Task statement.
Each line with the string "applied" is to be copied from the records below.

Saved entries

>>>>>

(** One field per [useState] of the component, in the order of the source. *)
Record State := {
  messages : list Message;
  userMessage : string;
  developerMessage : string;
  apiKey : string;
  tavilyApiKey : string;
  model : string;
  isLoading : bool;
  isStreaming : bool;
  isUploading : bool;
  uploadedPDFs : list UploadedPDF;
  selectedPDF : string;
  isPDFSectionCollapsed : bool;
  isConfigSectionCollapsed : bool;
  currentTool : string;
  isUsingTool : bool
}.

Definition isAssistant (x : Role) : bool :=
  match x with
  | assistant => true
  | user => false
  end.

(** The setters the handlers call. *)
Definition setMessages (f : list Message → list Message) (s : State) : State :=
  {| messages := f (messages s); userMessage := userMessage s;
     developerMessage := developerMessage s; apiKey := apiKey s;
     tavilyApiKey := tavilyApiKey s; model := model s;
     isLoading := isLoading s; isStreaming := isStreaming s;
     isUploading := isUploading s; uploadedPDFs := uploadedPDFs s;
     selectedPDF := selectedPDF s;
     isPDFSectionCollapsed := isPDFSectionCollapsed s;
     isConfigSectionCollapsed := isConfigSectionCollapsed s;
     currentTool := currentTool s; isUsingTool := isUsingTool s |}.

Definition setUserMessage (v : string) (s : State) : State :=
  {| messages := messages s; userMessage := v;
     developerMessage := developerMessage s; apiKey := apiKey s;
     tavilyApiKey := tavilyApiKey s; model := model s;
     isLoading := isLoading s; isStreaming := isStreaming s;
     isUploading := isUploading s; uploadedPDFs := uploadedPDFs s;
     selectedPDF := selectedPDF s;
     isPDFSectionCollapsed := isPDFSectionCollapsed s;
     isConfigSectionCollapsed := isConfigSectionCollapsed s;
     currentTool := currentTool s; isUsingTool := isUsingTool s |}.
Lemma at_most_one_finite (x : float) :
  (x <=? 1)%float = true -> (x <? infinity)%float = true.
Proof.
  rewrite leb_spec, below_infinity_spec.
  change (Prim2SF 1) with (S754_finite false 4503599627370496 (-52)).
  now destruct (Prim2SF x) as [s|[|]| |[|] m e].
Qed.

(** Each partial score is capped: [Math.min(q, 1)] of a quotient that is
    not negative lies between 0 and 1. *)
Lemma Math_min_one (q : float) :
  (0 <=? q)%float = true ->
  (0 <=? Math_min q 1)%float = true /\ (Math_min q 1 <=? 1)%float = true.
Proof.
  intros Hq. pose proof (nonneg_not_nan q Hq) as Hn.
  unfold Math_min. rewrite Hn. change (is_nan 1) with false. cbn [orb].
  destruct (q <? 1)%float eqn:H1.
  - split; [exact Hq | now apply ltb_leb].
  - destruct (1 <? q)%float eqn:H2; [split; reflexivity|].
    assert (Hle : (q <=? 1)%float = true) by now apply not_ltb_leb.
    destruct (get_sign q); split; try assumption; reflexivity.
Qed.

(** The final clamp [Math.max(0.1, Math.min(1.0, score))] of a score
    that is not NaN. *)
Lemma clamp_range (score : float) :
  is_nan score = false ->
  (0.1 <=? Math_max 0.1 (Math_min 1 score))%float = true
  /\ (Math_max 0.1 (Math_min 1 score) <=? 1)%float = true.
Proof.
  intros Hn.
  assert (Hm : is_nan (Math_min 1 score) = false
               /\ (Math_min 1 score <=? 1)%float = true).
  { unfold Math_min. rewrite Hn. change (is_nan 1) with false. cbn [orb].
    destruct (1 <? score)%float eqn:H1; [split; reflexivity|].
    assert (Hle : (score <=? 1)%float = true) by now apply not_ltb_leb.
    destruct (score <? 1)%float; [now split|].
    change (get_sign 1) with false. now split. }
  destruct Hm as [Hmn Hm1]. set (m := Math_min 1 score) in *.
  unfold Math_max. rewrite Hmn. change (is_nan 0.1) with false. cbn [orb].
  destruct (0.1 <? m)%float eqn:H2.
  - split; [now apply ltb_leb | exact Hm1].
  - destruct (m <? 0.1)%float; [split; reflexivity|].
    change (get_sign 0.1) with false. split; reflexivity.
Qed.
(** What the constructor does with one option: unspecified or zero takes
    the default, any other value is applied as given. *)
Definition applied (x : option Z) (d got : Z) : Prop :=
  match x with
  | None => got = d
  | Some v => (v <> 0 -> got = v) /\ (v = 0 -> got = d)
  end.

(** *** The room of the create, join and leave scenario *)

Definition alice : User := mkUser 1 101 11.
Definition bob : User := mkUser 2 102 12.
Definition carol : User := mkUser 3 103 13.
Definition dave : User := mkUser 4 104 14.

(** [new Room(1, alice, 0, cb5, {})]. *)
Definition room_of_alice : Room :=
  {| id := 1; roomName := "Room #1"; maxPlayers := 32; gameModeId := 0;
     mapId := 1; winLimit := 10; killLimit := 150; startMoney := 16000;
     forceCamera := 1; nextMapEnabled := 0; changeTeams := 0; enableBots := 0;
     difficulty := 0; respawnTime := 3; teamBalance := 0;
     weaponRestrictions := 0; hltvEnabled := 0;
     host := alice; users := [alice];
     emptyRoomCallback := Some 5%nat; parentChannel := 0%nat |}.

(** Alice's room once Bob and Carol have joined. *)
Definition room_of_three : Room :=
  addUser carol (addUser bob room_of_alice).

(** Options that specify [mapId: 0] and [forceCamera: 0]. *)
Definition options_with_zeros : IRoomOptions.t :=
  IRoomOptions.mk None None (Some 0) None None None (Some 0) None None None
    None None None None None.

End Room.

(** ** [user/user.ts]: the [User] class *)
Module User.

Record User := mkUser {
  userId : Z;
  userName : string;
  playerName : string;
  level : Z;
  avatar : Z;
  curExp : Z;
  maxExp : Z;
  rank : Z;
  vipLevel : Z;
  wins : Z;
  kills : Z;
  deaths : Z;
  assists : Z
}.

Definition isVip (u : User) : bool := negb (vipLevel u =? 0).

(** *** [userCache = new LRU({ max: 100, maxAge: 1000 * 15 })]

    The cache of the [lru-cache] package, most recently used entry first.
    An entry older than [maxAge] is dropped when it is read; a read of a
    live entry moves it to the front; a write puts the entry at the front
    and evicts from the back beyond [max] entries. *)
Record Entry := mkEntry {
  key : Z;
  value : User;
  stamp : Z
}.

Definition max : nat := 100.
Definition maxAge : Z := 1000 * 15.

Definition without_key (k : Z) (c : list Entry) : list Entry :=
  List.filter (fun e => negb (key e =? k)) c.

Definition lru_get (now k : Z) (c : list Entry) : option User * list Entry :=
  match List.find (fun e => key e =? k) c with
  | None => (None, c)
  | Some e =>
      if maxAge <? now - stamp e then (None, without_key k c)
      else (Some (value e), e :: without_key k c)
  end.

Definition lru_set (now k : Z) (v : User) (c : list Entry) : list Entry :=
  take max (mkEntry k v now :: without_key k c).

(** *** The user service as the gateway sees it *)

(** What [await superagent...] gives: a response, or a thrown error. *)
Inductive Outcome (B : Type) :=
| Response (status : Z) (body : B)
| Failure.
Arguments Response {B} status body.
Arguments Failure {B}.

(** The requests of the gateway, by endpoint. *)
Inductive Request :=
| PostUsers (username playername password : string)
| GetUsers (userId : Z)
| GetUsersByName (userName : string)
| PostUsersCheck (username password : string).

(** The state the class reads and writes, and what the user service
    answers: the clock, the module's [userCache], [UserSvcPing.isAlive()],
    and the outcome of each request. *)
Record Svc := mkSvc {
  now : Z;
  userCache : list Entry;
  isAlive : bool;
  post_users : string -> string -> string -> Outcome unit;
  get_users : Z -> Outcome User;
  get_users_byname : string -> Outcome User;
  post_users_check : string -> string -> Outcome Z
}.

Definition set_userCache (c : list Entry) (s : Svc) : Svc :=
  mkSvc (now s) c (isAlive s) (post_users s) (get_users s)
    (get_users_byname s) (post_users_check s).

Inductive Event :=
| Http (req : Request)
| ConsoleError
| CheckNow.
(** * Seat lifecycle engine of the reservation service

    A shallow embedding of [src/services/redisService.ts] (class
    [SeatService], the service the routes are wired to, and the key
    builders [RedisKeys]), of the gate, the hold, reserve and release paths
    and the expiry timers of [src/services/enhancedSeatService.ts] (class
    [EnhancedSeatService]), of the error middleware, the seat routes with
    their body validation and the identifier checks, and of the bookkeeping
    of class [WebSocketService], with the properties of the seat state
    machine and of its surroundings proved over them.

    Conventions of the embedding:
    - identifiers ([EventId], [UserId]) are strings; seat numbers, counts
      and instants (milliseconds since the epoch, what [Date.now()] and the
      ISO timestamps carry) are integers;
    - the stores are finite maps. A Redis key built by [RedisKeys] from an
      event id and a seat number is modelled by the pair itself, a JSON
      document by the record it serialises;
    - a key written with a time to live is stored with the instant at which
      it expires, the instant the store serves the command plus the time to
      live; a command served at instant [now] sees the key as long as [now]
      is not after that instant;
    - the clock readings of one call are one instant [now]; the store
      serves a [SETEX] that follows a clock reading [lag] milliseconds
      after it, so that the key it writes outlives the [expiresAt] computed
      from the reading by [lag];
    - every operation is a computation in a state-and-error monad over the
      store: a [throw] leaves the writes made before it in place, exactly
      as the awaited commands of the source do. An operation run this way
      is run as a whole; calls whose awaits interleave are modelled apart,
      await by await;
    - commands to the stores always answer (infrastructure faults are not
      modelled); a hold duration stands for a positive number of seconds,
      as the routes enforce (30 to 300, 60 by default), so that [SETEX]
      is never refused;
    - logging and notifications, which no modelled operation reads back,
      are left out of the services. *)

From Stdlib Require Import Ascii.
From stdpp Require Import gmap strings list fin_maps sorting pretty.
(** * json-to-dto: schema registry and recursive conversion engine

    A shallow embedding of [src/types.ts], [src/metadata-store.ts],
    [src/decorators.ts] and [src/converters.ts].

    - JavaScript values are an inductive type [Value]; objects carry their
      own data properties in insertion order, and the constructor whose
      prototype they were given.  Properties inherited through the prototype
      chain (methods, accessors) are outside the model.
    - JavaScript numbers are modelled by their exact mathematical value (a
      rational), with [NaN] and the two infinities; rounding to binary64 is
      not modelled.
    - A JavaScript [Map<string, V>] is an association list in insertion
      order ([JsMap]); the registry's outer maps, keyed by constructor and
      never iterated, are stdpp [gmap]s and [classSet] is a [gset].
    - A thrown [Error] is a value of the type [Error], one constructor per
      [throw] site.  [convertToType] recurses through schema defaults as
      well as through the input, so it takes fuel: [OutOfFuel] is not a
      result of the program. *)

From Stdlib Require Import ZArith QArith Qabs Ascii String List Bool Lia.
From stdpp Require Import gmap strings.

Import ListNotations.
Local Open Scope string_scope.

(* ===================================================================== *)
(** * Insertion-ordered maps with string keys *)
(* ===================================================================== *)

Module JsMap.

Definition t (V : Type) : Type := list (string * V).

Definition empty {V} : t V := [].

Fixpoint get {V} (k : string) (m : t V) : option V :=
  match m with
  | [] => None
  | (k', v) :: m' => if String.eqb k k' then Some v else get k m'
  end.

Definition has {V} (k : string) (m : t V) : bool :=
  match get k m with Some _ => true | None => false end.

(** [Map.prototype.set]: an existing key keeps its position, a new key is
    appended. *)
Fixpoint set {V} (k : string) (v : V) (m : t V) : t V :=
  match m with
  | [] => [(k, v)]
  | (k', v') :: m' =>
      if String.eqb k k' then (k, v) :: m' else (k', v') :: set k v m'
  end.

Fixpoint delete {V} (k : string) (m : t V) : t V :=
  match m with
  | [] => []
  | (k', v') :: m' =>
      if String.eqb k k' then delete k m' else (k', v') :: delete k m'
  end.

Definition keys {V} (m : t V) : list string := map fst m.
Definition values {V} (m : t V) : list V := map snd m.

End JsMap.

(* ===================================================================== *)
(** * JavaScript numbers and [parseFloat] *)
(* ===================================================================== *)

Inductive number : Type :=
| NaN
| Infinity (negative : bool)
| Finite (q : Q).

Definition isNaN (n : number) : bool :=
  match n with NaN => true | _ => false end.

(** [x % y] for [y = 1]: the remainder has the sign of the dividend; it is
    [NaN] when [x] is not finite. *)
Definition truncQ (q : Q) : Z := Z.quot (Qnum q) (Zpos (Qden q)).

Definition rem1 (n : number) : number :=
  match n with
  | Finite q => Finite (Qred (q - inject_Z (truncQ q)))
  | _ => NaN
  end.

<<<<<

Written response.
    the default, any other value is applied as given. *)
Definition applied (x : option Z) (d got : Z) : Prop :=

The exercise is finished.